MTN8 final – a tale of two coaches who would love to win a trophy

Kaito Tembo, coach of Supersport United and Benni McCarthy, coach of Cape Town City.
Kaito Tembo, coach of Supersport United and Benni McCarthy, coach of Cape Town City.
Image: ©Samuel Shivambu/BackpagePix

Saturday’s MTN8 final is a tale of two coaches – SuperSport United’s Kaitano Tembo and Cape Town City’s Benni McCarthy – who would dearly love to win a trophy.

When would a coach not‚ you might ask? In this case though‚ in this cup final at Moses Mabhida Stadium in Durban (kickoff 7pm)‚ just a little more than usual.

Uefa Champions League winner McCarthy‚ a self-professed prophet of the manager he won that trophy under in 2004‚ Jose Mourinho‚ has self-deprecatingly admitted to nervousness at the start of his coaching career.

He is‚ and always has been‚ a winner. A trophy would mean everything to a coach who considered not continuing at City at the end of 2017-18‚ his rookie head coaching season.

Tembo was appointed after weeks of speculation and apparent dragging of feet by the club after seeing SuperSport through a tough end of last season after Eric Tinkler’s departure.

He steered a United who never recovered from an exhausting run to the 2017 Caf Confederation Cup - and losing narrowly‚ 2-1 on aggregate against TP Mazembe in the final - clear of their first-ever relegation battle.

He oversaw the preseason‚ and still a permanent appointment took time.

Even recently‚ long-time faithful servant and assistant-coach Tembo having reached a cup final‚ there have been murmurs of a possible return to SuperSport of current Bafana Bafana coach Stuart Baxter.

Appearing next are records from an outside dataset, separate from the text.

(* ===== verification/Sweeps.v ===== *)
(** * SweepResolver: [OWFFT.determine_sweeps] (owfft.py 312-340)

    The widget inspects only the first row of the input: a peak within 25
    samples of the middle means a single sweep ([self.sweeps = 0]);
    otherwise the row is split in halves (an odd length, which makes
    [np.hsplit] raise, also means single), the second half is reversed, and
    the two zpds within 25 samples of each other mean a forward-backward
    double sweep ([self.sweeps = 1]).  [sweep_mode] is that decision as a
    function of the row; the widget method that reads [self.data.X[0]] and
    writes [self.sweeps] is [Widget.determine_sweeps].

    The theorems: the classification never fails on a non-empty row and
    always yields 0 or 1; a row [S ++ reverse S] (a sweep followed by its
    mirror image) is classified forward-backward exactly when the peak of
    [S] lies more than 25 samples before its end; a row whose peak is
    within 25 samples of the middle is single. *)

From Stdlib Require Import ZArith Lia Qcanon.
From stdpp Require Import base list.
From S2P Require Import Prelude Num NumPy PeakSearch.

Section Sweeps.
Context {R : Type} `{Num R}.

(** Python's [a >= b - 25 and a <= b + 25] on integers. *)
Definition within25 (a b : nat) : bool :=
  (Z.of_nat b - 25 <=? Z.of_nat a)%Z && (Z.of_nat a <=? Z.of_nat b + 25)%Z.

(** owfft.py 320-340, for the row [data = self.data.X[0]]. *)
Definition sweep_mode (data : list R) : result nat :=
  let? zpd := peak_search data in
  let middle := length data / 2 in
  if within25 zpd middle then Ok 0
  else match hsplit2 data with
       | Err _ => Ok 0
       | Ok (d0, d1) =>
           let? zpd1 := peak_search d0 in
           let? zpd2 := peak_search (reverse d1) in
           if within25 zpd1 zpd2 then Ok 1 else Ok 0
       end.
End Sweeps.

Section SweepsTheory.
Context {R : Type} `{NumLaws R}.

(** The first maximum of a sweep is also the first maximum of the sweep
    followed by its mirror image. *)
Lemma peak_search_mirror (S : list R) zpd :
  peak_search S = Ok zpd -> peak_search (S ++ reverse S) = Ok zpd.
Proof.
  unfold peak_search. rewrite !argmax_spec. intros Hz.
  pose proof Hz as (m & Hm & Hmax & _).
  apply (is_argmax_app _ _ _ _ Hz Hm). intros y Hy.
  rewrite elem_of_reverse in Hy. apply list_elem_of_lookup in Hy as [j Hj]. exact (Hmax _ _ Hj).
Qed.

(** A first row is classified forward-backward, or makes the
    classification raise, only if it has even length. *)
Lemma sweep_mode_even (data : list R) :
  sweep_mode data <> Ok 0 -> Nat.even (length data) = true.
Proof.
  intros Hm. destruct (Nat.even (length data)) eqn:Ev; [reflexivity|exfalso; apply Hm].
  unfold sweep_mode. destruct (peak_search data) as [zpd|e] eqn:Ez.
  - cbn [rbind]. destruct (within25 _ _); [reflexivity|].
    unfold hsplit2. rewrite Ev. reflexivity.
  - apply argmax_err in Ez as [-> _]. discriminate.
Qed.

(** C8: a row made of a sweep [S] followed by its mirror image is
    classified forward-backward ([1]) exactly when the peak of [S] lies more
    than 25 samples before the end of [S]; otherwise its peak is within 25
    samples of the middle of the row and it is classified single ([0]). *)
Theorem sweep_mode_mirror (S : list R) zpd :
  peak_search S = Ok zpd ->
  sweep_mode (S ++ reverse S) = Ok (if zpd + 25 <? length S then 1 else 0).
Proof.
  intros Hz. pose proof (argmax_lt _ _ Hz) as Hlt.
  unfold sweep_mode. rewrite (peak_search_mirror _ _ Hz). cbn [rbind].
  rewrite length_app, length_reverse.
  replace ((length S + length S) / 2) with (length S)
    by (replace (length S + length S) with (length S * 2) by lia; rewrite Nat.div_mul; lia).
  unfold within25. destruct (Nat.ltb_spec (zpd + 25) (length S)).
  - replace ((Z.of_nat (length S) - 25 <=? Z.of_nat zpd)%Z) with false by lia.
    rewrite andb_false_l.
    rewrite hsplit2_app by (rewrite length_reverse; reflexivity).
    rewrite Hz, reverse_involutive, Hz. cbn [rbind].
    replace ((Z.of_nat zpd - 25 <=? Z.of_nat zpd)%Z) with true by lia.
    replace ((Z.of_nat zpd <=? Z.of_nat zpd + 25)%Z) with true by lia. reflexivity.
  - replace ((Z.of_nat (length S) - 25 <=? Z.of_nat zpd)%Z) with true by lia.
    replace ((Z.of_nat zpd <=? Z.of_nat (length S) + 25)%Z) with true by lia. reflexivity.
Qed.

Lemma peak_search_nonempty (l : list R) : l <> [] -> exists k, peak_search l = Ok k.
Proof.
  intros Hne. unfold peak_search. destruct (argmax l) as [k|e] eqn:E; [eauto|].
  apply argmax_err in E as [-> _]. contradiction.
Qed.

(** C27: on a non-empty first row the classification never raises and
    yields 0 (single) or 1 (forward-backward); it yields single when the
    peak is within 25 samples of the middle, and whenever the row has odd
    length (the [ValueError] of [np.hsplit] is caught).  On an empty row
    numpy's argmax [ValueError] escapes. *)
Theorem sweep_mode_total (data : list R) :
  (data = [] -> sweep_mode data = Err ArgmaxEmpty) /\
  (data <> [] -> exists s zpd, sweep_mode data = Ok s /\ peak_search data = Ok zpd /\
     (s = 0 \/ s = 1) /\
     (within25 zpd (length data / 2) = true -> s = 0) /\
     (Nat.odd (length data) = true -> s = 0)).
Proof.
  split; [intros ->; reflexivity|]. intros Hne.
  destruct (peak_search_nonempty _ Hne) as [zpd Hz].
  unfold sweep_mode. rewrite Hz. cbn [rbind].
  destruct (within25 zpd (length data / 2)) eqn:Ew.
  { exists 0, zpd. auto. }
  unfold hsplit2. destruct (Nat.even (length data)) eqn:Ev.
  2: { exists 0, zpd. auto. }
  assert (Hn : 0 < length data) by (destruct data; [contradiction|simpl; lia]).
  assert (H2 : 2 <= length data) by (apply Nat.even_spec in Ev as [k Hk]; lia).
  pose proof (Nat.div_lt (length data) 2 ltac:(lia) ltac:(lia)).
  assert (1 <= length data / 2) by (apply Nat.div_le_lower_bound; lia).
  remember (length data / 2) as h eqn:Eh.
  destruct (peak_search_nonempty (take h data)) as [z1 Hz1].
  { intros Ht. apply (f_equal length) in Ht. rewrite length_take in Ht. cbn [length] in Ht. lia. }
  destruct (peak_search_nonempty (reverse (drop h data))) as [z2 Hz2].
  { intros Ht. apply (f_equal length) in Ht. rewrite length_reverse, length_drop in Ht.
    cbn [length] in Ht. lia. }
  rewrite Hz1, Hz2. cbn [rbind].
  exists (if within25 z1 z2 then 1 else 0), zpd.
  split; [destruct (within25 z1 z2); reflexivity|].
  split; [reflexivity|]. split; [destruct (within25 z1 z2); auto|].
  split; [intros Hw; congruence|].
  intros Ho. rewrite <- Nat.negb_even, Ev in Ho. discriminate.
Qed.
End SweepsTheory.

(** ** Witnesses on rationals *)

Section Witnesses.
Import QcNum.
Local Abbreviation q := QcNum.of_Z.

(** A sweep of 31 samples peaking at index 0 and its mirror image. *)
Lemma sweep_mode_mirror_witness :
  sweep_mode ((q 9 :: replicate 30 (q 0)) ++ reverse (q 9 :: replicate 30 (q 0))) = Ok 1.
Proof.
  pose proof (sweep_mode_mirror (q 9 :: replicate 30 (q 0)) 0) as Hm.
  rewrite Hm; [reflexivity|vm_compute; reflexivity].
Defined.

Lemma sweep_mode_total_witness :
  exists s zpd, sweep_mode [q 1; q 7; q 2]%Z = Ok s /\ peak_search [q 1; q 7; q 2]%Z = Ok zpd /\
    (s = 0 \/ s = 1) /\ (within25 zpd (3 / 2) = true -> s = 0) /\ (Nat.odd 3 = true -> s = 0).
Proof.
  pose proof (sweep_mode_total [q 1; q 7; q 2]%Z) as [_ Ht]. apply Ht. discriminate.
Defined.
End Witnesses.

Tembo was asked this week‚ somewhat diplomatically‚ not whether he felt he’d met expectations‚ but whether the job had met his.

He responded as diplomatically.

“Well‚ I don’t really know how to answer that‚ because with expectations sometimes all you can do is try and prepare the team‚ and try and do your best‚ and try and manage the squad so that you can be able to get good results‚” he said.

“But in terms of expectations‚ to be honest‚ I never really expected much. But I trust in the players. That’s why I never really thought about making too many changes.

“Because I knew what I have‚ I knew the kinds of players I have‚ I knew where we came from.

“I knew the amount of work they had put in [last season]. You know‚ for us to get to the Confed Cup final‚ I think people didn’t realise that the players were running on empty after that.

“And you know‚ when you lose a cup final like that‚ where you have put everything into it‚ it sometimes deflates you. And that’s what happened to us last season.

“Looking at it from the outside you won’t be able to see that. But as someone who’s always been with them‚ I had to travel with them 20 hours to go to Sudan‚ 20 hours coming back.

“And sometimes we got stuck on the plane‚ midair‚ because we couldn’t land‚ like going to Liberia. Those were scary moments.

“But I was with them‚ and I know. So it was easy for me to take it and try and work with them‚ knowing that it affected them in terms of confidence.

“Mentally and emotionally and physically they were drained. So my job was to try and revive them. And I knew how to do it.

“And probably we are seeing the results. Although we still have a long way to go.”

Of the two more secure – it is a cruel profession when one must entertain the security of a cup final-reaching coach – one would think it was McCarthy.

Bafana’s all-time scorer is in his second cup final‚ having lost on penalties against Tinkler’s SuperSport at the same venue in the MTN8 last year.

He managed a creditable sixth in the Absa Premiership in his rookie season. City owner John Comitis is a big fan‚ knows the profile that McCarthy brings to his club‚ and seems content to let the Citizens be McCarthy’s training bicycle‚ with no doubt bigger steps to follow for the coach.

For McCarthy‚ Saturday’s final is a matter of pride and winning and trophy hunger‚ and breaking the duck as a coach early‚ which could yield more things to come.